Lions & tigers & bears—oh my! There may not be tigers, but lions and bears there are plenty of. As a biologist in Missoula once quipped, “If there was a balloon tied to every mountain lion within five miles of town, nobody would use the trails.” Same goes for bears—in fact, the chance of not sighting a black bear on a ride in Missoula is minimal (no, the Missoula locals aren’t paying us to say that). Wildlife aside, Missoula consistently melts out before Bozeman—sometimes by as much as two months. When that’s the case, the I-90 corridor feels like a fast-forward trip through time. Arrowleaf balsamroot fill the hillsides, foreshadowing the dry trails and sunshine to come. Here are a couple classic, close-to-town rides.

Peeling north from downtown, the Rattlesnake is a heavily populated “canyon,” but the upper reaches taper off into city-owned open space and National Forest lands. There are two separate trail networks accessible off the main road. One option is to follow the road until it dead-ends in a parking lot, then hop on your bike and climb up a paved access road for about a mile. From there, singletrack peels off in all directions. Some favorites from our Missoulian bike consultant Deanna DeSon include:

  • Beginner: Fenceline is your trail. For a mellow, low-angle climb, follow Sawmill Gulch. On your way down, you’ll find mellow(ish) flowy trails.
  • Intermediate: Fenceline isn’t enough for you, huh? Head up to Snowbowl Overlook. Coming down, you’ll run into some rooted drops, but nothing too techy for a semi-experienced rider.
  • Expert: Looking for a brag (back in Bozeman, that is)? Go do the gut-wrenching Sheep Mountain loop. Note: please don’t brag to any Missoulians about it at the Kettlehouse; you’ll give them the ick if you do.

Alternatively, bike from town, picking up a separate trail network on the east side of the canyon just after Rattlesnake Drive takes a sharp right dogleg. Take your choice of climbing trails, but the classic descent is Sidewinder—a flowy, downhill trail that was just rerouted and improved two years ago.

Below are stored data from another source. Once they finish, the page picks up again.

Lemma wp_end_local F s ek cs nd a b (Q : unit → splay_state K → Prop) :
  F !! nd = None → holds F s ek (cellof nd None a b :: cs) →
  (∀ s', holds F s' ek cs → sph_root s' = sph_root s → Q tt s') →
  wp (end_local nd) s Q.
Proof.
  intros HF H HQ. eapply wp_mod; [reflexivity|]. pose proof (holds_lookup _ _ _ _ _ _ H) as Hl.
  destruct H as [Hd Hn Hc Hf He]. simpl in Hd, Hn.
  apply NoDup_cons in Hd as [Hnd Hd]. apply not_elem_of_cons in Hn as [_ Hn].
  apply Forall_cons in Hc as [_ Hc]. apply HQ; [|done]. split; simpl; [done|done| | |].
  - apply Forall_forall. intros c Hin. rewrite Forall_forall in Hc. rewrite lookup_delete_ne; [by apply Hc|].
    intros ->. apply Hnd, list_elem_of_fmap. by exists c.
  - intros p Hp. destruct (decide (nd = p)) as [->|]; [by rewrite lookup_delete_eq|].
    rewrite lookup_delete_ne by done. apply Hf. simpl. by apply not_elem_of_cons.
  - rewrite lookup_delete_ne; [done|]. intros ->. by rewrite Hl in He.
Qed.

Lemma wp_compare_cell (cmp : K → K → Z) F s ek cs p k a b (Q : Z → splay_state K → Prop) :
  holds F s ek cs → cellof p (Some k) a b ∈ cs → Q (cmp ek.2 k) s →
  wp (scompare cmp ek.1 p) s Q.
Proof.
  intros H Hin HQ. eapply wp_scompare; [by destruct H| |exact HQ].
  by rewrite (holds_in _ _ _ _ _ _ H Hin).
Qed.

Lemma holds_size F s ek cs : holds F s ek cs → (length cs ≤ size (sheap s))%nat.
Proof.
  intros H. rewrite <- (length_fmap fst), <- (size_list_to_set (C:=gset ptr)), <- size_dom.
  - apply subseteq_size. intros p Hp%elem_of_list_to_set. by eapply holds_dom.
  - by destruct H.
Qed.

Lemma sroot_null F s ek cs t : holds F s ek cs → cells t ⊆ cs → (sroot t =? NULL)%N = true → t = SE.
Proof.
  intros [_ Hn _ _ _] Hsub Hr%N.eqb_eq. destruct t as [|l x k r]; [done|]. simpl in Hr. subst x.
  exfalso. apply Hn, list_elem_of_fmap. eexists (_, _). split; [reflexivity|]. apply Hsub. by left.
Qed.
Lemma sroot_nonnull F s ek cs l x k r :
  holds F s ek cs → cells (SN l x k r) ⊆ cs → (x =? NULL)%N = false.
Proof.
  intros H Hsub. apply N.eqb_neq. intros ->. destruct H as [_ Hn _ _ _].
  apply Hn, list_elem_of_fmap. eexists (_, _). split; [reflexivity|]. apply Hsub. by left.
Qed.
End locals.

(** Equality of sequences up to associativity. *)
Ltac seq_eq := repeat (simpl; rewrite <- ?app_assoc); reflexivity.
(** Comparison of the number of cells. *)
Ltac sp_len H :=
  repeat (simpl in H; rewrite ?length_app in H); repeat (simpl; rewrite ?length_app); lia.
(** [t]'s cells are among those of a splay in progress around it. *)
Ltac ssub := intros ? ?; unfold config; simpl in *; set_solver.
Ltac sp_cmp H := apply wp_bind; eapply (wp_compare_cell _ _ _ _ _ _ _ _ _ _ H); [scell|].

(** ** The splaying loop *)
Section splay.
Context {K : Type} (cmp : K → K → Z) `{!CmpOrder cmp}.
Context (F : gmap ptr (snode K)) (elm : ptr) (ke : K) (nd : ptr).
Implicit Types (s : splay_state K) (t l r : stree K) (lz rz : lzip K).
Abbreviation ek := (elm, ke).

(** What is known when a loop ends: the elements are those at its start, and
    the key lies between the two sides of the root. *)
Definition splayed els (lr : ptr * ptr) s : Prop := ∃ hl hr lz rz l x k r,
  lr = (inner nd lz, inner nd rz) ∧
  splaying F s ek nd hl hr lz rz (SN l x k r) ∧
  lseq lz ++ (sinorder l ++ (x, k) :: sinorder r) ++ rseq rz = els ∧
  below cmp ke (lseq lz ++ sinorder l) ∧ above cmp ke (sinorder r ++ rseq rz).

Lemma splay_stop s hl hr lz rz l x k r :
  splaying F s ek nd hl hr lz rz (SN l x k r) →
  below cmp ke (lseq lz) → above cmp ke (rseq rz) →
  sorted cmp (sinorder l ++ (x, k) :: sinorder r) →
  (cmp ke k = 0 ∨ (cmp ke k < 0 ∧ l = SE) ∨ (0 < cmp ke k ∧ r = SE))%Z →
  splayed (lseq lz ++ (sinorder l ++ (x, k) :: sinorder r) ++ rseq rz)
    (inner nd lz, inner nd rz) s.
Proof.
  intros Hsp Hb Ha Hs Hc. exists hl, hr, lz, rz, l, x, k, r. split; [done|]. split; [done|].
  split; [done|]. unfold below, above in *. rewrite !Forall_app.
  destruct Hc as [Hc|[[Hc ->]|[Hc ->]]].
  - destruct (sorted_equal_split cmp ke _ (x, k) _ Hs Hc). auto.
  - split_and!; [done|constructor| |done]. by apply (above_after cmp ke (x, k)) in Hs; [inversion Hs|].
  - split_and!; [done| |constructor|done].
    by apply (below_before cmp ke (x, k)), Forall_app in Hs as [? _].
Qed.

(** Sorted parts of a sorted sequence. *)
Lemma sorted_app_l (l1 l2 : list (ptr * K)) : sorted cmp (l1 ++ l2) → sorted cmp l1.
Proof. apply StronglySorted_app_1_l. Qed.
Lemma sorted_app_r (l1 l2 : list (ptr * K)) : sorted cmp (l1 ++ l2) → sorted cmp l2.
Proof. apply StronglySorted_app_1_r. Qed.

(** A link moves the root and one side of it to a partial tree. *)
Lemma link_above rz x k r l : above cmp ke (rseq rz) → (cmp ke k < 0)%Z →
  sorted cmp (sinorder l ++ (x, k) :: sinorder r) → above cmp ke (rseq ((r, x, k) :: rz)).
Proof.
  intros Ha Hc Hs. simpl. apply (Forall_app_2 _ ((x, k) :: sinorder r)); [|done].
  eapply (above_after cmp ke (x, k)), Hc. by eapply sorted_app_r.
Qed.
Lemma link_below lz x k r l : below cmp ke (lseq lz) → (0 < cmp ke k)%Z →
  sorted cmp (sinorder l ++ (x, k) :: sinorder r) → below cmp ke (lseq ((l, x, k) :: lz)).
Proof.
  intros Ha Hc Hs. simpl. apply Forall_app_2; [done|].
  apply (below_before cmp ke (x, k)); [|exact Hc]. eapply sorted_app_l.
  rewrite <- app_assoc. exact Hs.
Qed.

The east Rattlesnake trails also tie into Marshall, but these well-maintained paths are better accessed from a separate parking area a few miles from the East Missoula exit on I-90. This ski hill turned bike park is a fun mix of techy trails, like Bjorn Again, to easier downhills like Hello Kitty (but peel off midway down for a sweet jump line). And while there are no chairlift rides up, there is a road for easy climbing. (See a local? Ask ’em show you the Hot Sauce shortcut to remove the road’s gut-wrenching, steep last push to the top.) While you’re enjoying the trails, be sure to give a nod to MTB Missoula, who maintains them with volunteer labor and donations from local bike fanatics.

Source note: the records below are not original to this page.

(** ** unix.h: private members of the requests and handles *)
Definition UV_REQ_PRIVATE_FIELDS : members := [].
Definition UV_WRITE_PRIVATE_FIELDS : members := [
  ("queue", pair_of "void");
  ("write_index", c_uint);
  ("bufs", ptr_to "uv_buf_t");
  ("nbufs", c_uint);
  ("error", c_int);
  ("bufsml", Tarr uv_buf_t 4)].
Definition UV_CONNECT_PRIVATE_FIELDS : members := [("queue", pair_of "void")].
Definition UV_SHUTDOWN_PRIVATE_FIELDS : members := [].
Definition UV_UDP_SEND_PRIVATE_FIELDS : members := [
  ("queue", pair_of "void");
  ("addr", Tsys "struct sockaddr_storage");
  ("nbufs", c_uint);
  ("bufs", ptr_to "uv_buf_t");
  ("status", ssize_t);
  ("send_cb", ptr_to "uv_udp_send_cb");
  ("bufsml", Tarr uv_buf_t 4)].
Definition UV_HANDLE_PRIVATE_FIELDS : members := [
  ("next_closing", ptr_to "uv_handle_t"); ("flags", c_uint)].
Definition UV_STREAM_PRIVATE_FIELDS : members := [
  ("connect_req", ptr_to "uv_connect_t");
  ("shutdown_req", ptr_to "uv_shutdown_t");
  ("io_watcher", uv__io_t);
  ("write_queue", pair_of "void");
  ("write_completed_queue", pair_of "void");
  ("connection_cb", ptr_to "uv_connection_cb");
  ("delayed_error", c_int);
  ("accepted_fd", c_int);
  ("queued_fds", ptr_to "void")] ++ UV_STREAM_PRIVATE_PLATFORM_FIELDS.
Definition UV_TCP_PRIVATE_FIELDS : members := [].
Definition UV_UDP_PRIVATE_FIELDS : members := [
  ("alloc_cb", ptr_to "uv_alloc_cb");
  ("recv_cb", ptr_to "uv_udp_recv_cb");
  ("io_watcher", uv__io_t);
  ("write_queue", pair_of "void");
  ("write_completed_queue", pair_of "void")].
Definition UV_PIPE_PRIVATE_FIELDS : members := [("pipe_fname", ptr_to "const char")].
Definition UV_POLL_PRIVATE_FIELDS : members := [("io_watcher", uv__io_t)].
Definition UV_PREPARE_PRIVATE_FIELDS : members := [
  ("prepare_cb", ptr_to "uv_prepare_cb"); ("queue", pair_of "void")].
Definition UV_CHECK_PRIVATE_FIELDS : members := [
  ("check_cb", ptr_to "uv_check_cb"); ("queue", pair_of "void")].
Definition UV_IDLE_PRIVATE_FIELDS : members := [
  ("idle_cb", ptr_to "uv_idle_cb"); ("queue", pair_of "void")].
Definition UV_ASYNC_PRIVATE_FIELDS : members := [
  ("async_cb", ptr_to "uv_async_cb"); ("queue", pair_of "void"); ("pending", c_int)].
Definition UV_TIMER_PRIVATE_FIELDS : members := [
  ("timer_cb", ptr_to "uv_timer_cb");
  ("heap_node", Tarr (ptr_to "void") 3);
  ("timeout", uint64_t);
  ("repeat", uint64_t);
  ("start_id", uint64_t)].
Definition UV_GETADDRINFO_PRIVATE_FIELDS : members := [
  ("work_req", uv__work);
  ("cb", ptr_to "uv_getaddrinfo_cb");
  ("hints", ptr_to "struct addrinfo");
  ("hostname", ptr_to "char");
  ("service", ptr_to "char");
  ("addrinfo", ptr_to "struct addrinfo");
  ("retcode", c_int)].
Definition UV_GETNAMEINFO_PRIVATE_FIELDS : members := [
  ("work_req", uv__work);
  ("getnameinfo_cb", ptr_to "uv_getnameinfo_cb");
  ("storage", Tsys "struct sockaddr_storage");
  ("flags", c_int);
  ("host", Tarr c_char NI_MAXHOST);
  ("service", Tarr c_char NI_MAXSERV);
  ("retcode", c_int)].
Definition UV_PROCESS_PRIVATE_FIELDS : members := [("queue", pair_of "void"); ("status", c_int)].
Definition UV_FS_PRIVATE_FIELDS : members := [
  ("new_path", ptr_to "const char");
  ("file", uv_file);
  ("flags", c_int);
  ("mode", Tsys "mode_t");
  ("nbufs", c_uint);
  ("bufs", ptr_to "uv_buf_t");
  ("off", Tsys "off_t");
  ("uid", uv_uid_t);
  ("gid", uv_gid_t);
  ("atime", c_double);
  ("mtime", c_double);
  ("work_req", uv__work);
  ("bufsml", Tarr uv_buf_t 4)].
Definition UV_WORK_PRIVATE_FIELDS : members := [("work_req", uv__work)].
Definition UV_TTY_PRIVATE_FIELDS : members := [
  ("orig_termios", Tsys "struct termios"); ("mode", c_int)].
(** [RB_ENTRY(type)] of tree.h as a C type. *)
Definition RB_ENTRY_ctype (type : string) : ctype := Tstruct "" [
  ("rbe_left", ptr_to ("struct " +:+ type));
  ("rbe_right", ptr_to ("struct " +:+ type));
  ("rbe_parent", ptr_to ("struct " +:+ type));
  ("rbe_color", c_int)].
Definition UV_SIGNAL_PRIVATE_FIELDS : members := [
  ("tree_entry", Tstruct "" [
    ("rbe_left", ptr_to "struct uv_signal_s");
    ("rbe_right", ptr_to "struct uv_signal_s");
    ("rbe_parent", ptr_to "struct uv_signal_s");
    ("rbe_color", c_int)]);
  ("caught_signals", c_uint);
  ("dispatched_signals", c_uint)].
Definition UV_FS_EVENT_PRIVATE_FIELDS : members :=
  [("cb", ptr_to "uv_fs_event_cb")] ++ UV_PLATFORM_FS_EVENT_FIELDS.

On the other side of town, en route to Lolo, the Blue Mountain trail network provides enough options to fill an entire afternoon. Take the Blue Mountain Road turnoff from Hwy. 12, and follow it about a half-mile to the parking lot. Trails are not marked in here—it would be worth reaching out to your Missoula-local friend as a tour guide.

by the editors

A spring roundup wouldn’t be complete without some downhill riding. And for that, the Discovery Bike Park outside of Anaconda takes the cake. It might not have the trail numbers or elevation drop of Big Sky, but it has that small-town Montana feel, casual atmosphere, and is a little friendlier on the wallet. The bike park opens May 19, with nine trails accessible off the Silver Chief chairlift. The network is known for its mix of flowy downhill trails, playful sections, and harrowing black diamonds. There are even a handful of built-out wooden features for those seeking more airtime. As a word a caution, if you’re new to downhill riding—heck even if you’re a pro—a full-face helmet, kneepads, and elbow pads are highly recommended. These trails are built for speed and flow, and things can go south mighty quick without the right preparation or attentiveness. But regardless, whether you cruise greens or crush blacks all day, you’re sure to head back to Bozeman primed for summer and ready to explore other early-season options in the area.